Obviously we’ve had serious inflation problems over the past year and a half. Much, probably most, of this inflation reflected presumably temporary disruptions of supply ranging from supply-chain problems to Russia’s invasion of Ukraine. But part of the inflation surge also surely reflected an overheated domestic economy. Even those of us who are usually monetary doves agreed that the Fed needed to hike interest rates to cool the economy down — which it has. The Fed’s rate hikes, plus the anticipation of more hikes to come, have caused the interest rates that matter for the real economy — notably mortgage rates — to soar, which will reduce overall spending.
Indeed, there are early indications of a significant economic slowdown.
But the just-released minutes of last month’s meeting of the Fed’s Open Market Committee, which sets interest rates, suggest considerable fear that just cooling the economy off won’t be enough, that expectations of future inflation are becoming “unanchored” and that inflation “could become entrenched.”
This isn’t a foolish concern in principle. Over the course of the 1970s just about everyone came to expect persistent high inflation, and this expectation got built into wage- and price-setting — for example, employers were willing to lock in 10-percent-a-year wage increases because they expected all their competitors to be doing the same. Purging the economy of those entrenched expectations required an extended period of very high unemployment — stagflation.
But why did the Fed believe that something like this might be happening now? Both the minutes and remarks from the chair, Jerome Powell, suggest that an important factor was a preliminary release of survey results from the University of Michigan, which seemed to show a jump in long-term inflation expectations.
Even at the time, some of us warned against putting too much weight on one number, especially given the fact that other numbers weren’t telling the same story. Sure enough, the Michigan number was a blip: Most of that jump in inflation expectations went away when revised data was released a week later.

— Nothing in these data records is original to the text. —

Lemma first_model_models_of (providers : option Providers) (provider first : string) :
  first_model providers provider = Some first ->
  exists m models,
    models_of providers provider = Some (m :: models) /\ name m = first.
Proof.
  unfold first_model, models_of.
  destruct providers as [o|]; [|discriminate].
  destruct (obj_get o provider) as [[|m models]|]; try discriminate.
  intros [= <-]. eauto.
Qed.

(** C4, as the code has it.  The chat selector sets the model to the
    empty string on the value ["custom_openai"], in every state; with a
    document loaded, on any other value whose list has a first model it
    sets the model to that model's name.  The embedding selector, with a
    document loaded, sets the model to the name of the first model of the
    selected value's list whenever there is one, the value
    ["custom_openai"] included: it has no special case.  Each handler also
    records the selected provider and changes nothing else.  The three
    statements hold independently of each other. *)
Theorem provider_change_resets_model :
  (forall w : World,
     onChatProviderChange "custom_openai" w =
       (Normal tt, with_chat_selection (Some "custom_openai") (Some "") w))
  /\ (forall (w : World) (c : SettingsType) (value first : string),
        config (state w) = Some c ->
        value ≠ "custom_openai" ->
        first_model (chatModelProviders c) value = Some first ->
        onChatProviderChange value w =
          (Normal tt, with_chat_selection (Some value) (Some first) w))
  /\ (forall (w : World) (c : SettingsType) (value first : string),
        config (state w) = Some c ->
        first_model (embeddingModelProviders c) value = Some first ->
        onEmbeddingProviderChange value w =
          (Normal tt, with_embedding_selection (Some value) (Some first) w)).
Proof.
  split; [|split].
  - apply onChatProviderChange_custom.
  - intros w c value first Hc Hne Hfirst.
    rewrite (onChatProviderChange_other w c value Hc Hne).
    destruct (first_model_models_of _ _ _ Hfirst) as (m & models & -> & <-).
    reflexivity.
  - intros w c value first Hc Hfirst.
    rewrite (onEmbeddingProviderChange_run w c value Hc).
    destruct (first_model_models_of _ _ _ Hfirst) as (m & models & -> & <-).
    reflexivity.
Qed.

(** On a document that offers all the values selected: the custom
    endpoint and another provider in the chat selector, the custom
    endpoint in the embedding selector; and the custom endpoint on a
    document that offers nothing else and no embedding mapping. *)
Lemma provider_change_resets_model_witness :
  let w := ready_world custom_chat_document in
  (selectedChatModel (state w) = Some "x"
   /\ selectedEmbeddingModel (state w) = Some "small")
  /\ selectedChatModel (state (onChatProviderChange "custom_openai" w).2) = Some ""
  /\ selectedChatModel (state (onChatProviderChange "openai" w).2) = Some "gpt"
  /\ selectedEmbeddingModel (state (onEmbeddingProviderChange "custom_openai" w).2)
       = Some "e"
  /\ selectedChatModel
       (state (onChatProviderChange "custom_openai"
                 (ready_world only_custom_document)).2) = Some "".
Proof.
  cbv zeta.
  destruct provider_change_resets_model as (Hcustom & Hchat & Hemb).
  assert (config (state (ready_world custom_chat_document))
          = Some custom_chat_document) as Hc by (vm_compute; reflexivity).
  rewrite !Hcustom.
  rewrite (Hchat (ready_world custom_chat_document) custom_chat_document
             "openai" "gpt" Hc ltac:(discriminate) eq_refl).
  rewrite (Hemb (ready_world custom_chat_document) custom_chat_document
             "custom_openai" "e" Hc eq_refl).
  repeat split; vm_compute; reflexivity.
Defined.

(** C4, as the claim states it, fails for the embedding selector:
    selecting ["custom_openai"] there does not clear the model, it selects
    the first model listed under that value. *)
Lemma embedding_custom_value_not_cleared :
  let w := ready_world custom_embedding_document in
  selectedEmbeddingModel (state w) = Some "small"
  /\ selectedEmbeddingModel (state (onEmbeddingProviderChange "custom_openai" w).2)
       = Some "e"
  /\ selectedEmbeddingModel (state (onEmbeddingProviderChange "custom_openai" w).2)
       ≠ Some "".
Proof.
  cbv zeta. split; [|split]; vm_compute; congruence.
Qed.


End SettingsDialogFacts.

(** * Further properties of the provider loader *)

Module OpenRouterMore.
Import OpenRouter OpenRouterFacts.
Lemma commit_image_atomic_witness :
  Image (config (fst (fst (exec Sim.handle
                             (commit Sample.caching "run ls" (Some runHook)
                                     Sample.builder)
                             (boot (Sim.empty ("commit" :: nil)) None)))))
  = "debian".
Proof.
  apply (proj2 (proj2 (proj2 (commit_image_atomic Sample.caching "run ls"
                                (Some runHook) Sample.builder))
                      (runHook_keeps_image Sample.builder))
               Sim.World Sim.handle (Sim.empty ("commit" :: nil)) None).
  discriminate.
Defined.

(** C10, as the claim has it, fails: a hook receives the builder itself.  A
    hook that writes another image id into it and then fails makes [commit]
    return the hook's error with that image id in the builder, not the one
    at entry. *)
Lemma commit_image_changed_by_failing_hook :
  Path (commit Sample.caching "copy" (Some Fixtures.retagHook) Sample.builder)
       (opening Sample.builder "c0" ++ nil ++ closing "c0" None)%list
       (set_config (set_Image "scratch" (config Sample.builder)) Sample.builder,
        Some "copy failed")
  /\ fst (exec Sim.handle
            (commit Sample.caching "copy" (Some Fixtures.retagHook)
                    Sample.builder)
            (boot (Sim.empty nil) None))
     = (set_config (set_Image "scratch" (config Sample.builder)) Sample.builder,
        Some "copy failed")
  /\ Image (config Sample.builder) = "debian"
  /\ Image (config (set_config (set_Image "scratch" (config Sample.builder))
                               Sample.builder))
     <> Image (config Sample.builder).
Proof.
  split; [|split; [reflexivity | split; [reflexivity | discriminate]]].
  apply commit_path.
  apply (commit_body_hook_failed Sample.caching
           (startKey Sample.caching "copy") Fixtures.retagHook Sample.builder
           "c0" nil _ "" "copy failed").
  simpl. auto.
Qed.

(** C2. With caching on and a current image set, [consultCache] lists the
    images and inspects, in listing order, only those whose parent is the
    current image; the first one whose comment equals the key ends the
    search: its configuration becomes the builder's, with the image id set to
    the candidate's id and the builder's canonical fields taken from it, and
    the answer is a hit. *)
Theorem consultCache_first_match
    (Getenv : string -> string) (cacheKey : string) (b : Builder)
    (pre : list ImageSummary) (img : ImageSummary) (post : list ImageSummary)
    (cands : list (ImageSummary * ImageInspect)) (inspect : ImageInspect) :
  Getenv "NO_CACHE" = "" ->
  Image (config b) <> "" ->
  map fst cands = children b pre ->
  Forall (fun c => Comment (snd c) <> cacheKey) cands ->
  ParentID img = Image (config b) ->
  Comment inspect = cacheKey ->
  let b' := adopt inspect (ID img) b in
  Path (consultCache Getenv cacheKey b)
       (Ev ImageList ((pre ++ img :: post)%list, None)
        :: inspections cands
        ++ Ev (ImageInspectWithRaw (ID img)) (inspect, None) :: nil)%list
       (b', (true, None))
  /\ config b' = set_Image (ID img) (InspectConfig inspect)
  /\ user b' = User (InspectConfig inspect)
  /\ workdir b' = WorkingDir (InspectConfig inspect)
  /\ cmd b' = Cmd (InspectConfig inspect)
  /\ entrypoint b' = Entrypoint (InspectConfig inspect).
Proof.
  intros He Hi Hc Hn Hp Hk. cbv zeta. split; [|repeat split].
  apply consultCache_lists; [assumption..|].
  apply scanImages_skips; [assumption..|].
  simpl. apply String.eqb_eq in Hp. rewrite Hp. unfold call. simpl.
  exists (inspect, None), nil. split; [reflexivity|]. simpl.
  apply String.eqb_eq in Hk. rewrite Hk. simpl. auto.
Qed.

Lemma consultCache_first_match_witness :
  Path (consultCache Sample.caching "run ls" Sample.builder)
       (Ev ImageList (map fst (Sim.images Sample.layered), None)
        :: Ev (ImageInspectWithRaw "i0")
              (mkImageInspect "run pwd" Sample.debian, None)
        :: Ev (ImageInspectWithRaw "i2")
              (snd (nth 2 (Sim.images Sample.layered)
                        (mkImageSummary "" "", mkImageInspect "" Sim.noConfig)),
               None)
        :: nil)
       (mkBuilder (mkConfig "i2" "/work" "root" ("ls" :: nil) ("sh" :: nil) nil
                            true true true)
                  "/work" "root" ("ls" :: nil) ("sh" :: nil),
        (true, None)).
Proof.
  apply (proj1 (consultCache_first_match Sample.caching "run ls" Sample.builder
           (mkImageSummary "i0" "debian" :: mkImageSummary "i1" "other" :: nil)
           (mkImageSummary "i2" "debian") nil
           ((mkImageSummary "i0" "debian",
             mkImageInspect "run pwd" Sample.debian) :: nil)
           (mkImageInspect "run ls"
              (mkConfig "" "/work" "root" ("ls" :: nil) ("sh" :: nil) nil
                        true true true))
           eq_refl ltac:(discriminate) eq_refl
           ltac:(repeat constructor; discriminate) eq_refl eq_refl)).
Defined.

And for what it’s worth, financial markets are now more or less sounding the all-clear on persistent inflation. That five-year breakeven is the spread between ordinary interest rates and the interest rates on bonds that are protected against rising prices; it is therefore an implicit forecast of future inflation. And a closer look at the markets shows not just that they expect relatively low inflation over the medium term but also that they expect it to subside after the next year or so, returning thereafter to a level consistent with the Fed’s long-run target.
To be fair, bond traders don’t set wages and prices, and it’s possible in principle that inflation is getting entrenched in the minds of workers and businesses even as investors decide that it’s under control. But it’s not likely.
Also, there may be an element of self-denying prophecy here, with investors marking down their expectations of future inflation precisely because they expect the Fed to slam too hard on the brakes.
Still, it’s disturbing to read reports suggesting that the Fed is getting more hawkish even as the economy weakens and the prospects for sustained inflation are receding.
I don’t know exactly what’s going on here. Part of it may be the all too common tendency of policymakers to double down on a course of action even when the facts stop supporting it. Part of it may be that, having gotten past inflation wrong, Fed officials are, perhaps unconsciously, susceptible to bullying from Wall Street types determined to be hysterical about future inflation. And in part they may just be overcompensating for their previous underestimation of inflation risks.
In any case, there’s an old joke about the motorist who runs over a pedestrian, then tries to fix the mistake by backing up — and in so doing runs over the pedestrian a second time. I fear that something like that may be about to happen in economic policy.